To evaluate the second proposed rationalization of natural gas' present undervaluation, we turn to history. Let's assume natural gas bears expect natural gas storage levels to recover quickly as the heating season ends and temperatures moderate. This leads to the question: despite storage levels that are likely to be 930 BCF or more below the five-year average, is it feasible to return to average storage levels by the start of the next withdrawal season in November, thereby justifying the present discount versus the calculated end-of-season fair price? Unfortunately for natural gas bulls, history tells us that the answer is yes, given the proper conditions.

While not ideal due to the previously discussed evolution in natural gas fundamentals over the last decade, the years 2001 and 2003 will have to serve as historical analogs, seeing as they are the only years with remotely similar end-of-season storage levels and departures from average. Storage departures for the injection seasons from April through October of 2001 and 2003 are plotted below in Figure 4.
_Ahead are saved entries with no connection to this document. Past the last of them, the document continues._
Lemma valid_data_evaluated_witness :
  heap (mapped stream_record) !! 0 =
    Some (map_source load_config (StreamPayload stream_record)) /\
  valid (classify_record load_config
           (map_source load_config (StreamPayload stream_record))
           "{evil 7}") = true /\
  exists st',
    process_alerts load_config 0 "{evil 7}" (mapped stream_record) =
      (inr tt, st') /\
    alerts (self st') = ["alert: {evil 7}"] /\
    return_alerts (self st') = None /\
    List.filter is_rules_process (since 0 (trace st')) =
      [RulesProcess 0 (mkPayload stream_record "kinesis" true true "{evil 7}")] /\
    List.filter is_log (since 0 (trace st')) = [] /\
    heap st' !! 0 =
      Some (mkPayload stream_record "kinesis" true true "{evil 7}").
Proof.
  split; [reflexivity|]. split; [reflexivity|].
  exact (valid_data_evaluated load_config 0 "{evil 7}" (mapped stream_record)
           (map_source load_config (StreamPayload stream_record))
           eq_refl eq_refl).
Defined.

Lemma archive_without_lines_witness :
  heap (mapped empty_archive) !! 0 =
    Some (map_source load_config (StreamPayload empty_archive)) /\
  pre_parse_s3 (raw_record (map_source load_config (StreamPayload empty_archive))) = [] /\
  s3_process 0 load_config (mapped empty_archive) =
  (inr tt,
   mkState (StreamAlert_init None)
     [map_source load_config (StreamPayload empty_archive)]
     [Call (s3_process_call 0); PreParseS3 empty_archive]).
Proof.
  split; [reflexivity|]. split; [reflexivity|].
  exact (archive_without_lines load_config 0 (mapped empty_archive)
           (map_source load_config (StreamPayload empty_archive))
           eq_refl eq_refl).
Defined.

Lemma archive_data_right_stripped_witness :
  heap (mapped archive_record) !! 0 =
    Some (map_source load_config (StreamPayload archive_record)) /\
  Forall2
    (fun line call =>
       fst call = 0 /\
       rstrip (snd call) = snd call /\
       (exists w, line = String.append (snd call) w /\ all_whitespace w = true) /\
       (all_whitespace line = true -> snd call = EmptyString))
    ["{evil 1}  "; "{evil 2}"; "{evil 3} "]
    (process_alerts_calls
       (since 0 (trace (s3_process 0 load_config (mapped archive_record)).2))).
Proof.
  split; [reflexivity|].
  exact (archive_data_right_stripped load_config 0 (mapped archive_record)
           (map_source load_config (StreamPayload archive_record)) eq_refl).
Defined.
Figure 4: Swift recovery in Natural Gas storage during summer 2001 & 2003

Clearly, storage deficits can be recouped very quickly. In 2001, it took only 2 months and storage was above-average by early June while in 2003, it took until September to break back above average, although a larger deficit (-570 BCF vs. -348 BCF) was overcome. 2001 saw 10 >100 BCF storage builds during the injection season while 2003 saw 8, the top 2 years in the last 15 years, with the distant third place, 2009, seeing just 5.

Taking a closer look at 2003, which I see as the better analog year, total natural gas consumption during the injection season totaled 9.307 Trillion Cubic Feet (TCF), the lowest injection season demand of the entire decade and down steeply from the previous year when 10.1 TCF was consumed. In order to correct for demand growth since 2003, the injection season fractional demand compared to the calendar year was calculated as well and was determined to be just 41.7%, the lowest fractional injection season demand in the last 15 years and a full percentage point lower than the second lowest year.

Looking at temperature patterns, the summer of 2003 was comparatively cooler than more recent summers. It was only the 34th warmest summer in 109 years of data, during a decade which saw 6 different top-5 all time hottest summers recorded, as records were set and then re-set. 2003 had the fourth coolest April-September period in the 12 years between 2002 and 2013 for which records are available. The month of June was particularly cool. Not only was it the coolest June between 2002 and 2013, but it was the 6th coldest in the last 109 years. June 2003 saw injections of 125 BCF, 114 BCF, 127 BCF, and 97 BCF with the storage deficit collapsing from -427 BCF at the start of the month to -302 by month's end, meaning that supply/demand averaged 4.5 BCF/day loose to the 5-year average during the month.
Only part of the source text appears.